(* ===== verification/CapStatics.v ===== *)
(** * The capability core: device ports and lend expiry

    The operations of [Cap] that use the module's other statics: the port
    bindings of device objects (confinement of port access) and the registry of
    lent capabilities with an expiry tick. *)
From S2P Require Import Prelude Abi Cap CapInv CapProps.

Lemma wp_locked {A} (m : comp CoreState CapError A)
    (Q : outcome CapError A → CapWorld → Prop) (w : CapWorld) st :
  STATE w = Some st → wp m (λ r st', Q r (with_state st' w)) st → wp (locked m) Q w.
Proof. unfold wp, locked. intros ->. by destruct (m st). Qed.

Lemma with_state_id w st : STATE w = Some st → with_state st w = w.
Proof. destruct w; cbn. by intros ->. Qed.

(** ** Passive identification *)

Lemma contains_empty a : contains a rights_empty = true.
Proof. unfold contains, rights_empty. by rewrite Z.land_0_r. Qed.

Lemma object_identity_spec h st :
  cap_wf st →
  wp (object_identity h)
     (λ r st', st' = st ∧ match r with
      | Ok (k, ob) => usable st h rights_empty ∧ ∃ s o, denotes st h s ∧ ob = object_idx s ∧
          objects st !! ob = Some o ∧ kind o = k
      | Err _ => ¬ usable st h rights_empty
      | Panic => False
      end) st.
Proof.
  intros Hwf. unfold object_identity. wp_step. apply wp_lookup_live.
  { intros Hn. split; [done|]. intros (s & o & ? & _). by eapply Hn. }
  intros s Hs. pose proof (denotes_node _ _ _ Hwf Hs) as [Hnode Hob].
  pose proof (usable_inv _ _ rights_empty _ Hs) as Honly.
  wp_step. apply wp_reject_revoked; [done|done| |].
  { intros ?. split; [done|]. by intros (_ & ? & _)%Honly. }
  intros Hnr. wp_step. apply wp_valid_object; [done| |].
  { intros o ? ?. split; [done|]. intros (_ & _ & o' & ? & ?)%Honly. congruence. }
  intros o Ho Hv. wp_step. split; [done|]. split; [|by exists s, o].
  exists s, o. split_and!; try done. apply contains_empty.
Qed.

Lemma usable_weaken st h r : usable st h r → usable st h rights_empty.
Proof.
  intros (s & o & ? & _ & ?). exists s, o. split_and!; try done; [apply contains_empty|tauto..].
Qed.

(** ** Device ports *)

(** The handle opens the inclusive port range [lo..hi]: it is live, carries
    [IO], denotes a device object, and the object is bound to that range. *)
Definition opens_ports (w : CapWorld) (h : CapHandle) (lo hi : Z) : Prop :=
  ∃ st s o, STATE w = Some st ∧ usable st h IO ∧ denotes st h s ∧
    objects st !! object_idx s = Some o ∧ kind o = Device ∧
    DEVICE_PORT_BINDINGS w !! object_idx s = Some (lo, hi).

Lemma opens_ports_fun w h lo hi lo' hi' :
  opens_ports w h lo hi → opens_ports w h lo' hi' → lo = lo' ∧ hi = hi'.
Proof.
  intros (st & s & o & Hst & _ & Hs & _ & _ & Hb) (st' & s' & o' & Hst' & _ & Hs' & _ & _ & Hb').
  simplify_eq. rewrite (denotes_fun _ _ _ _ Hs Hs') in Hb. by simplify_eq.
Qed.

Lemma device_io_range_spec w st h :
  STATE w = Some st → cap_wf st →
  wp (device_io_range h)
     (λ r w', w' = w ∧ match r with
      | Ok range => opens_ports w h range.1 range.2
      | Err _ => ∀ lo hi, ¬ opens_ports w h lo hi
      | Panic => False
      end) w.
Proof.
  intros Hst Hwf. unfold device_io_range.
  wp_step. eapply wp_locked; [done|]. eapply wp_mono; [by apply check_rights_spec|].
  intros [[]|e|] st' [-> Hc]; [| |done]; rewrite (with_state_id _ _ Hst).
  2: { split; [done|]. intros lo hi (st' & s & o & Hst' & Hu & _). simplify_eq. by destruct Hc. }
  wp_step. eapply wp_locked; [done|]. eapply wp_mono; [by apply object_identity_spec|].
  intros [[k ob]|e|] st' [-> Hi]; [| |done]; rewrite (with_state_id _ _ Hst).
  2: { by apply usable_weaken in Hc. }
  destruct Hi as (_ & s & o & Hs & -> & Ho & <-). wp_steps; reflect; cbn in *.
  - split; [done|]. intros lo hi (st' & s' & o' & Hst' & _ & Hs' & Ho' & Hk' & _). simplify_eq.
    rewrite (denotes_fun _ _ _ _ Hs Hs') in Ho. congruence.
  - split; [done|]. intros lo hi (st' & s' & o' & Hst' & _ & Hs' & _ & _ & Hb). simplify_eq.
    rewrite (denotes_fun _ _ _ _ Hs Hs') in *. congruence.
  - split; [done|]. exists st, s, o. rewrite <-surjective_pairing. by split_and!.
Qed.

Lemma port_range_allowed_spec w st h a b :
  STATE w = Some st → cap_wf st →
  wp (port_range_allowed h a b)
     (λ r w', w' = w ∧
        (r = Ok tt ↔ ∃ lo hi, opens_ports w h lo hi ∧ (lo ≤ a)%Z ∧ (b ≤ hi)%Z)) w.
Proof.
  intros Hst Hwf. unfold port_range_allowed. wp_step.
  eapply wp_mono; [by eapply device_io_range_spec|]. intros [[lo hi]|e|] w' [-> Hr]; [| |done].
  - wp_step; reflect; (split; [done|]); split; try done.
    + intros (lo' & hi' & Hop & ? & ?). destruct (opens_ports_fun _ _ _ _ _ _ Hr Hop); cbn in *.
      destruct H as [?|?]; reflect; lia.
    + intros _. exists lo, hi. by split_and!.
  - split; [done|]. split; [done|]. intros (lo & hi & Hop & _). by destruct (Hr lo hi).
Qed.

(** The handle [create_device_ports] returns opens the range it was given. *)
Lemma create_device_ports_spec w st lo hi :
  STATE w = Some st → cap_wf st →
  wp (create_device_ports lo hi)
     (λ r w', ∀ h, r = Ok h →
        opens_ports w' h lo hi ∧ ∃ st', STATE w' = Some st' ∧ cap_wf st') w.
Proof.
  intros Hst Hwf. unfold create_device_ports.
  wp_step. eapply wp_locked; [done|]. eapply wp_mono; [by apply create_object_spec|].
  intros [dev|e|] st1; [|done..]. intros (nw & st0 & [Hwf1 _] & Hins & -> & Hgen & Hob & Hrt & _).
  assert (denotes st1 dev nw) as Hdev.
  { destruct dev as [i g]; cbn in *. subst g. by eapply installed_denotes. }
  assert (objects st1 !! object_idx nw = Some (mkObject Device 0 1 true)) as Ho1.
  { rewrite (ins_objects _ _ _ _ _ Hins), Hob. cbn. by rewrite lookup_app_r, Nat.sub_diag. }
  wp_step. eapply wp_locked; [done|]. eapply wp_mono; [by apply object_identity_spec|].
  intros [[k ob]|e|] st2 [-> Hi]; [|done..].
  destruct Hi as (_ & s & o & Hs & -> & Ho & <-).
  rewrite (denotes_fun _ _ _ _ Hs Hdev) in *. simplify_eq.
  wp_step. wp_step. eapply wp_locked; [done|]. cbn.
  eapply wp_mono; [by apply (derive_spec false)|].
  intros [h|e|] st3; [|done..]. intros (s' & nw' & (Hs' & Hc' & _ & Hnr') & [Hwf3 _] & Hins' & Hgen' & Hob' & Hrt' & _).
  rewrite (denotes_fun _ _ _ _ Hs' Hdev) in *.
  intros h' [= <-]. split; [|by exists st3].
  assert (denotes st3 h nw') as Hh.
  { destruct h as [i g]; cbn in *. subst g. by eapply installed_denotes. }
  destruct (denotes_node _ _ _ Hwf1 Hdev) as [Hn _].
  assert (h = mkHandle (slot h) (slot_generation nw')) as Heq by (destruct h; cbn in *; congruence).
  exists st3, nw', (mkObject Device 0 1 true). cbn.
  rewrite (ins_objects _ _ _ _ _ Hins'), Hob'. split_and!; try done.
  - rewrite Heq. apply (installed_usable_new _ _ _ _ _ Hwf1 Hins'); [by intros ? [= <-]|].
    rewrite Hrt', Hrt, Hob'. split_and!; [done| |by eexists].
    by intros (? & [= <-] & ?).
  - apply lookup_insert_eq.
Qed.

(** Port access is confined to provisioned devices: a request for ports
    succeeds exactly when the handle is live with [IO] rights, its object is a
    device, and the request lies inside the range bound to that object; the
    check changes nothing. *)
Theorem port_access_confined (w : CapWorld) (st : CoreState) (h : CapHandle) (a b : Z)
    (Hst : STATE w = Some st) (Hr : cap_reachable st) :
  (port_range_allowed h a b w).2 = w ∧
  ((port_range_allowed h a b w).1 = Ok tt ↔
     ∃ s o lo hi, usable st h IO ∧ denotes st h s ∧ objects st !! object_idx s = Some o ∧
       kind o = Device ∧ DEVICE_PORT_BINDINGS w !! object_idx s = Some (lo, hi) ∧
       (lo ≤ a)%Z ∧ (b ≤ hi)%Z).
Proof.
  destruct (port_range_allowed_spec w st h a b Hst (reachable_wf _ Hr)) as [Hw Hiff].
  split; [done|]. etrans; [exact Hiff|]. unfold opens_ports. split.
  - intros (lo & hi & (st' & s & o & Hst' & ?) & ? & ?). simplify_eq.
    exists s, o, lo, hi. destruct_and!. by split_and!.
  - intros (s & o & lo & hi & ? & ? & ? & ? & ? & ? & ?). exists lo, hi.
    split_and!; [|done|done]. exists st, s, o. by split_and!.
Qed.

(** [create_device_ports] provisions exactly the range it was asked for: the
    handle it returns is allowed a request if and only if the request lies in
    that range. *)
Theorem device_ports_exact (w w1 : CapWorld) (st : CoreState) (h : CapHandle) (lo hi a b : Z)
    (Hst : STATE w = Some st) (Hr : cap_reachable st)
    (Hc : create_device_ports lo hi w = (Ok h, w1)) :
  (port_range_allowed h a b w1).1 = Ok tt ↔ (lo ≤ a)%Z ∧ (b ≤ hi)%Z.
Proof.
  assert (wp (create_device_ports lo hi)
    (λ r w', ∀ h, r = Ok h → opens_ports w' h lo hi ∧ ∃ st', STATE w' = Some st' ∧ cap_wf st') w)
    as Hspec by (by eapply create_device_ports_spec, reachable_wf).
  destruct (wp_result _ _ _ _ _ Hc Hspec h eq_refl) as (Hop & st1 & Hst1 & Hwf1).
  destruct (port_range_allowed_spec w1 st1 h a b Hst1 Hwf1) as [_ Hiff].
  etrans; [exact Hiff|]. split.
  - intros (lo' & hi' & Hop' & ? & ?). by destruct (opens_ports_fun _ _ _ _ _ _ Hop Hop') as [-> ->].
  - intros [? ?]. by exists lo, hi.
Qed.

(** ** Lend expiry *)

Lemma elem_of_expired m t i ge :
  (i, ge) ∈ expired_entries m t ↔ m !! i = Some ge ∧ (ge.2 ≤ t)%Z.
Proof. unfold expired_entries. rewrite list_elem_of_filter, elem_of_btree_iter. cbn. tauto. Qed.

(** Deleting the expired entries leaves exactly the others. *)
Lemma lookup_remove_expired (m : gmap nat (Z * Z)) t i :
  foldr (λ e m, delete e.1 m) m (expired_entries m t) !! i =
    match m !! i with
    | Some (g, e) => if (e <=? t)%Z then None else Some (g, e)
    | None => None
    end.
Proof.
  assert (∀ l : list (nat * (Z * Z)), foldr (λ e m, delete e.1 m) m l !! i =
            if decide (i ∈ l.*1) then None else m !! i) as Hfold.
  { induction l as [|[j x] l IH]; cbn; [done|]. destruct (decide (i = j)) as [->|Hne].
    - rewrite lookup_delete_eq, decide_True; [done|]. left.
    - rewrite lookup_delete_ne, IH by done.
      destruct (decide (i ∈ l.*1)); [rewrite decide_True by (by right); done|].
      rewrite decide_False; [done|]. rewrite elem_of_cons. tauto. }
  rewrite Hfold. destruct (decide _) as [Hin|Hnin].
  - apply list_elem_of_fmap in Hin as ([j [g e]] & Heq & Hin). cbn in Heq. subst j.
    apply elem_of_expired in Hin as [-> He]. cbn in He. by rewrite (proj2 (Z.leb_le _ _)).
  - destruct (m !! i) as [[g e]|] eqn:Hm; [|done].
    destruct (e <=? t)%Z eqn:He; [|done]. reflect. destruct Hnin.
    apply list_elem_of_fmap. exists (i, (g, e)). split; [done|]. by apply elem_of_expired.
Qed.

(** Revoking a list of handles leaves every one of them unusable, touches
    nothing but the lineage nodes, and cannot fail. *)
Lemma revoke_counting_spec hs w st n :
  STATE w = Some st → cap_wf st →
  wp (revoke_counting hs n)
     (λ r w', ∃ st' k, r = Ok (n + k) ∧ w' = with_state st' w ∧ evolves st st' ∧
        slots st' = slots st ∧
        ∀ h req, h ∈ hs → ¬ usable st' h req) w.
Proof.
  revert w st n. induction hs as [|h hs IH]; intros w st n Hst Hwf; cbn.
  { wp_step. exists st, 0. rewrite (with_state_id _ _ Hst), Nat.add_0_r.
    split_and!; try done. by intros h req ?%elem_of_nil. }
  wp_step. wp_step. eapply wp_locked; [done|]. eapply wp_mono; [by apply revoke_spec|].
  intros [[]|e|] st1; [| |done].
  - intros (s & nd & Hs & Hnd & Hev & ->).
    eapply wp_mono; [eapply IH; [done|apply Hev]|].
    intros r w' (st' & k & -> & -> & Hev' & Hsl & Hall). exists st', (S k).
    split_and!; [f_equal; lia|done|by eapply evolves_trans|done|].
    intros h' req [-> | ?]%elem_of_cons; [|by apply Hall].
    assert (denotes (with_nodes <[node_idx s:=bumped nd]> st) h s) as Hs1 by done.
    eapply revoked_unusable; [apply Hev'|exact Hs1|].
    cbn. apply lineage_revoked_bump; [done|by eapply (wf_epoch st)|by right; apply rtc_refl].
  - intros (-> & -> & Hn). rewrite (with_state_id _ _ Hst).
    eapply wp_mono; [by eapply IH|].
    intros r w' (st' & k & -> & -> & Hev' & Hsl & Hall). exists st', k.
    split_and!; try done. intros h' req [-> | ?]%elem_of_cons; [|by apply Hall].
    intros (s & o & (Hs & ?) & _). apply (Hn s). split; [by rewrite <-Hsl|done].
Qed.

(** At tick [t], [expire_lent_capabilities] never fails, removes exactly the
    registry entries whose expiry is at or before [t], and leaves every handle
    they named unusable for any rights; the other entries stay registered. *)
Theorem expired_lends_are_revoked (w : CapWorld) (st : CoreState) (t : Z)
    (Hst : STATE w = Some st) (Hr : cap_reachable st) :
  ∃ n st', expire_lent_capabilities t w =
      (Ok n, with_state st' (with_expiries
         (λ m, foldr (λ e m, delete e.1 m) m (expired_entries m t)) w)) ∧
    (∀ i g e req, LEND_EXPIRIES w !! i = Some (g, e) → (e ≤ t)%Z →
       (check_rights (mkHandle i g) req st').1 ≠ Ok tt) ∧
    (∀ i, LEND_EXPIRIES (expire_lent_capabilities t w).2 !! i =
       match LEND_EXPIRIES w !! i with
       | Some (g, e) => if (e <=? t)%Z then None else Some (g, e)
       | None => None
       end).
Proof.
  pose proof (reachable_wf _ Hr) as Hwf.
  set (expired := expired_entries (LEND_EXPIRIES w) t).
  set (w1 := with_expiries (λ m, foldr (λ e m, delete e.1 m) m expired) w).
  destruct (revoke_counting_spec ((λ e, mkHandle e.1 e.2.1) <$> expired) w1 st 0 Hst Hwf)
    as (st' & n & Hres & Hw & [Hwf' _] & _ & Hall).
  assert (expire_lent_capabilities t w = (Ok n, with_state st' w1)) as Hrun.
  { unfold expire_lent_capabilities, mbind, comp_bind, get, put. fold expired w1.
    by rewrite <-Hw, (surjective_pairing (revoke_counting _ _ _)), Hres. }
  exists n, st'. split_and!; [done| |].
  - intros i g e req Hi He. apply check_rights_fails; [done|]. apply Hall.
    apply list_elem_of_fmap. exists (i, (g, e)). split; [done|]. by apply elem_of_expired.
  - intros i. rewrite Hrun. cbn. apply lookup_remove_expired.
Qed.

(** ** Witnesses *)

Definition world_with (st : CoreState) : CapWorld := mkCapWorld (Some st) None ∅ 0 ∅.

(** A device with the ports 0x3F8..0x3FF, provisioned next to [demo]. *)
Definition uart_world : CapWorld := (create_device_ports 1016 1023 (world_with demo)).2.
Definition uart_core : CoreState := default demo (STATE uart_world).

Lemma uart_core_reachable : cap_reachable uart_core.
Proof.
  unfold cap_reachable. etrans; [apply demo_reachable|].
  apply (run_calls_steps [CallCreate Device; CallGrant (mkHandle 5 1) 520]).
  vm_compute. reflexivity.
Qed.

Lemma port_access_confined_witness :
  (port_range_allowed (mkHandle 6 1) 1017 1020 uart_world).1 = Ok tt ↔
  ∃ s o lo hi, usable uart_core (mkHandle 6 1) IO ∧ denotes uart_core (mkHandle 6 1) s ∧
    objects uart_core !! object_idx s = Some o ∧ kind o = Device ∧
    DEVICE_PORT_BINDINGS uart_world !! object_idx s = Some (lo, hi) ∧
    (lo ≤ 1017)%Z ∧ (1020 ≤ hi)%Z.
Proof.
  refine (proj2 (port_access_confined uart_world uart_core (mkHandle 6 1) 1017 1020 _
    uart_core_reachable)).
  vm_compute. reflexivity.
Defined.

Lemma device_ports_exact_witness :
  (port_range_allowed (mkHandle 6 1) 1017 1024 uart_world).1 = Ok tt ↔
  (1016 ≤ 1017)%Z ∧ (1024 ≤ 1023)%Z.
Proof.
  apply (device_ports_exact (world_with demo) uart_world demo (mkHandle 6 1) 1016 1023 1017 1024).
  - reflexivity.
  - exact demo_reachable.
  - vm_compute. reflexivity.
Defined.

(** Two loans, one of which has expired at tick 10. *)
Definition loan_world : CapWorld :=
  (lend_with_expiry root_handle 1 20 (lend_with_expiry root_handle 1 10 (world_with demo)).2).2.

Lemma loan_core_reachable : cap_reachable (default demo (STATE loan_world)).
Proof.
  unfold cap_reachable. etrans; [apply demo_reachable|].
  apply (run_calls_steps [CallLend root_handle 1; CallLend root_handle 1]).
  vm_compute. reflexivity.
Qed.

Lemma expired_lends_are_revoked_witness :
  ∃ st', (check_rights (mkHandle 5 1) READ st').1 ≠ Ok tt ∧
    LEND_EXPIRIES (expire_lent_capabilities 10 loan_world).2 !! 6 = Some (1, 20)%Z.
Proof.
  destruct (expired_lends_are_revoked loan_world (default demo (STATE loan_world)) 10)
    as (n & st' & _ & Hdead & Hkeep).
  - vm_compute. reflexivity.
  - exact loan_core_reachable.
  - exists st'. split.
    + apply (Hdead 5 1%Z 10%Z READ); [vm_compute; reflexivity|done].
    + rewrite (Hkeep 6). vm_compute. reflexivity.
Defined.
******************************
The task – For the word "bound", return every line of the records that holds it.

Output for this exercise –
    [IO], denotes a device object, and the object is bound to that range. *)
    device, and the request lies inside the range bound to that object; the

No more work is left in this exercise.